## Your goal
Repeat verbatim, and only, the lines of the data below, beginning at the line that contains "Definition lt (a" and stopping after the line that contains "a run that returns, started".

## Extracted information
(** * Queenstown building footprints: renderer, animation loop and tooltip

  A shallow embedding of [script.js].  The script is a single AMD callback
  whose inner functions close over a handful of mutable variables; each
  group of closure variables becomes a record here and each inner function
  a function on that record.

  Numbers.  The script computes on JavaScript numbers, IEEE doubles.

  The year of the slider and of the animation only takes the
  half-integers from 1871 to 2022 (integer slider step, animation step
  0.5), on which the arithmetic of doubles is exact.  Years are modelled
  as exact rationals in lowest terms ([Qc]), so that equal numbers are
  equal terms; [Binary64] below runs the same update on doubles and
  checks that it agrees on every year of the page.

  The tooltip computes on screen coordinates, which are arbitrary
  doubles, and its step of 10% is rounded.  Its numbers are the kernel's
  binary64 floats ([Double], [Tooltip]), with NaN, the infinities and
  the rounding of every operation. *)

From Stdlib Require Import QArith Qcanon Qcabs Qabs Qpower Qround ZArith Bool.
From Stdlib Require Import List String.
From Stdlib Require Import DecimalString Lia Lqa Floats.
From Stdlib Require DecimalZ DecimalPos.
Import ListNotations.

Open Scope Qc_scope.

(** A numeric literal of the script. *)
Notation "' q" := (Q2Qc q%Q) (at level 1, q at level 0, format "' q") : Qc_scope.

(** ** JavaScript primitives used by the script *)

Module JS.

(** [a > b] and [a < b] on numbers. *)
Definition gt (a b : Qc) : bool := negb (Qle_bool a b).
Definition lt (a b : Qc) : bool := negb (Qle_bool b a).

(** [Math.floor], [Math.round] (round half up) and [Math.abs]. *)
Definition floor (v : Qc) : Z := Qfloor v.
Definition round (v : Qc) : Z := Qfloor (v + '0.5).
Definition abs (v : Qc) : Qc := Qcabs v.

(** String conversion of an integral number, as performed by [+] with a
    string operand: decimal digits, a leading minus sign when negative. *)
Definition to_string (z : Z) : string := NilZero.string_of_int (Z.to_int z).

(** A count as a number. *)
Definition ofNat (n : nat) : Qc := Q2Qc (inject_Z (Z.of_nat n)).

End JS.

(** ** The renderer *)

Module Renderer.

Record OpacityStop := { opacity : Qc; ovalue : Qc }.

Record ColorStop := { cvalue : Qc; color : string; label : string }.

Record Symbol := { stype : string; scolor : string; outline : option unit }.
(** X9.  What [safexcel_handle_result_descriptor] tells the device.  In
    a run that returns, started with a remembered threshold that is a
    non-negative [int]: when fewer than 2^31 results were handled and the
    descriptors reported for them take less than 2^24 bytes of ring, the
    packet counts of all writes to the processed-count register add up to
    the number of results handled, their byte counts add up to the
    descriptors reported times the slot size, and every packet count fits
    the register's seven-bit field.  A run whose status has no threshold
    interrupt calls no result handler and acknowledges nothing. *)
Theorem completion_acknowledges_handled fuel stat proc_count
    (st st' : safexcel_ring request W) :
  safexcel_handle_result_descriptor cfg handle_result rdr_req_get scan_next
    fuel stat proc_count st = Some st' ->
  0 <= thresh_written st < 2 ^ 31 ->
  exists new,
    trace st' = trace st ++ new /\
    (completions new < 2 ^ 31 ->
     0 <= handled_descs new * rd_offset cfg < 2 ^ 24 ->
     acked new = (completions new, handled_descs new * rd_offset cfg) /\
     Forall pkt_fits new) /\
    (Z.land stat EIP197_xDR_THRESH = 0 ->
     existsb is_result_or_complete new = false /\ acked new = (0, 0) /\
     requests st' = s32 (requests st)).
Proof.
  intros H Hth. apply completion_tail in H.
  destruct H as (ev & acks & tail & h & Ht & Hbk & Hrq & Hcase).
  destruct (bookkeeping_neutral tail Hbk) as (Hta & Htc & Htd & Htf & Htx).
  exists (ev ++ acks ++ tail). split; [exact Ht|].
  destruct Hcase as [(Et & -> & -> & ->) | (Et & t & st2 & El & Ht2 & Hacks)].
  - cbn [app]. rewrite Hta, Htc, Htd. split.
    + intros _ _. split; [reflexivity | exact Htf].
    + intros _. split; [exact Htx|]. split; [reflexivity|].
      rewrite Hrq. f_equal. lia.
  - split; [|intros E; contradiction].
    apply result_loop_sums in El; [|lia].
    destruct El as (ev' & k & kt & Ht2' & Hf & Hh & Hhr & Htot & Hz).
    assert (ev' = ev).
    { rewrite Ht2 in Ht2'. apply app_inv_head in Ht2'. symmetry. exact Ht2'. }
    subst ev'.
    pose proof (acked_results ev Hf) as Hea.
    pose proof (pkt_fits_results ev Hf) as Hef.
    assert (Hc0 : 0 <= completions ev)
      by (unfold completions, count; lia).
    destruct Hacks as [[-> ->] | [Hh0 Hacks]].
    + cbn [app]. rewrite completions_app, handled_descs_app, acked_app.
      rewrite Hea, Hta, Htc, Htd. cbn [fst snd].
      intros Hlt Hby. rewrite !Z.add_0_r in *.
      assert (completions ev = 0) by lia.
      rewrite (Hz ltac:(assumption)).
      split; [f_equal; lia|]. apply Forall_app. split; assumption.
    + destruct (EngineFacts.ack_batches_spec request W (Z.to_nat h) h st2)
        as (acks0 & Hat & Haf & _).
      rewrite Hat, <- app_assoc in Hacks. apply app_inv_head in Hacks.
      subst acks.
      destruct (results_no_acks acks0 Haf) as (Hac & Had).
      set (final := EvWritel RDR_PROC_COUNT _) in *.
      assert (Hct : completions (ev ++ (acks0 ++ [final]) ++ tail)
                    = completions ev).
      { rewrite !completions_app, Hac, Htc. subst final.
        unfold completions at 2. unfold count.
        cbn [filter is_completion length]. lia. }
      assert (Hdt : handled_descs (ev ++ (acks0 ++ [final]) ++ tail)
                    = handled_descs ev).
      { rewrite !handled_descs_app, Had, Htd. subst final.
        cbn [handled_descs]. lia. }
      rewrite Hct, Hdt. intros Hlt Hby.
      assert (Hheq : h = completions ev) by lia.
      destruct (ack_batches_sum (Z.to_nat h) h st2 ltac:(lia) ltac:(lia))
        as (acks1 & Hat1 & Hsum & Hi & Hfit).
      rewrite Hat in Hat1. apply app_inv_head in Hat1. subst acks1.
      assert (Hbytes : u32 (t * rd_offset cfg) = handled_descs ev * rd_offset cfg).
      { rewrite (u32_mul_congr t (handled_descs ev) kt) by lia.
        unfold u32. apply Z.mod_small. lia. }
      subst final. rewrite Hbytes.
      destruct (pkt_word (fst (ack_batches (Z.to_nat h) h st2))
                  (handled_descs ev * rd_offset cfg) ltac:(lia) Hby)
        as (Hpk & Hpb).
      split.
      * rewrite !acked_app. cbn [acked]. rewrite Hea, Hsum, Hta, Hpk, Hpb.
        cbn [fst snd]. f_equal; lia.
      * apply Forall_app. split; [exact Hef|].
        apply Forall_app. split; [|exact Htf].
        apply Forall_app. split; [exact Hfit|].
        constructor; [|constructor]. cbn [pkt_fits]. rewrite Hpk.
        unfold EIP197_xDR_PROC_xD_PKT_MASK. lia.
Qed.

(** The loop of [safexcel_dequeue] touches neither the busy mark nor the
    remembered threshold. *)
Lemma dequeue_handle_req_keeps q :
  forall r b (st : safexcel_ring request W) acc,
    busy (fst (dequeue_handle_req send q r b st acc)) = busy st /\
    thresh_written (fst (dequeue_handle_req send q r b st acc))
      = thresh_written st /\
    requests (fst (dequeue_handle_req send q r b st acc)) = requests st.
Proof.
  induction q as [|[b' r'] q IH]; intros r b st [[nreq cdesc] rdesc];
    cbn [dequeue_handle_req];
    destruct (send r (world st)) as [[[ret commands] results] w];
    destruct (negb (ret =? 0)); cbn [fst]; try (repeat split; fail).
  - destruct b; repeat split.
  - match goal with
    | |- context [dequeue_handle_req send q r' b' ?s ?a] =>
        destruct (IH r' b' s a) as (H1 & H2 & H3)
    end.
    rewrite H1, H2, H3. destruct b; repeat split.
Qed.

Lemma dequeue_bookkeeping (st : safexcel_ring request W) :
  let st' := safexcel_dequeue cfg send st in
  (requests st' <> 0 -> busy st' = true) /\
  (requests st' = 0 ->
   busy st' = busy st /\ thresh_written st' = thresh_written st) /\
  (requests st' <> 0 -> busy st = true ->
   thresh_written st' = thresh_written st) /\
  (requests st' <> 0 -> busy st = false ->
   thresh_written st' = Z.min (requests st') EIP197_MAX_BATCH_SZ).
Proof.
  unfold safexcel_dequeue.
  set (st0 := emit st (EvWritel RDR_THRESH (u32 EIP197_HIA_RDR_THRESH_PKT_MODE))).
  assert (Hk : forall res,
    res = match req st0 with
          | Some r => dequeue_handle_req send (queue st0) r (backlog st0) st0 (0, 0, 0)
          | None => match queue st0 with
                    | [] => (set_stalled st0 None None, (0, 0, 0))
                    | (b, r) :: q => dequeue_handle_req send q r b st0 (0, 0, 0)
                    end
          end ->
    busy (fst res) = busy st /\ thresh_written (fst res) = thresh_written st).
  { intros res ->. destruct (req st0) as [r|].
    - destruct (dequeue_handle_req_keeps (queue st0) r (backlog st0) st0 (0,0,0))
        as (H1 & H2 & _). rewrite H1, H2. split; reflexivity.
    - destruct (queue st0) as [|[b r] q].
      + split; reflexivity.
      + destruct (dequeue_handle_req_keeps q r b st0 (0,0,0)) as (H1 & H2 & _).
        rewrite H1, H2. split; reflexivity. }
  specialize (Hk _ eq_refl).
  destruct (match req st0 with Some _ => _ | None => _ end)
    as [st1 [[nreq cdesc] rdesc]].
  cbn [fst] in Hk. destruct Hk as [Hb Ht].
  cbn [requests emit set_requests].
  destruct (Z.eqb_spec (s32 (requests st1 + nreq)) 0) as [E | E]; cbn [negb].
  - cbn [requests busy thresh_written emit set_requests].
    repeat split; try assumption; intros; contradiction.
  - unfold safexcel_try_push_requests, EIP197_HIA_RDR_THRESH_PROC_PKT.
    cbn [requests emit set_requests busy EIP197_AVOID_DEV_READ andb].
    rewrite Hb. destruct (busy st);
      cbn [negb requests busy thresh_written emit set_requests set_busy
           set_thresh_written];
      (split; [intros _; reflexivity|]);
      (split; [intros H; contradiction|]);
      split; intros _ Hbz;
      first [discriminate Hbz | assumption | reflexivity].
Qed.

## Your solution
Definition lt (a b : Qc) : bool := negb (Qle_bool b a).

(** [Math.floor], [Math.round] (round half up) and [Math.abs]. *)
Definition floor (v : Qc) : Z := Qfloor v.
Definition round (v : Qc) : Z := Qfloor (v + '0.5).
Definition abs (v : Qc) : Qc := Qcabs v.

(** String conversion of an integral number, as performed by [+] with a
    string operand: decimal digits, a leading minus sign when negative. *)
Definition to_string (z : Z) : string := NilZero.string_of_int (Z.to_int z).

(** A count as a number. *)
Definition ofNat (n : nat) : Qc := Q2Qc (inject_Z (Z.of_nat n)).

End JS.

(** ** The renderer *)

Module Renderer.

Record OpacityStop := { opacity : Qc; ovalue : Qc }.

Record ColorStop := { cvalue : Qc; color : string; label : string }.

Record Symbol := { stype : string; scolor : string; outline : option unit }.
(** X9.  What [safexcel_handle_result_descriptor] tells the device.  In
    a run that returns, started with a remembered threshold that is a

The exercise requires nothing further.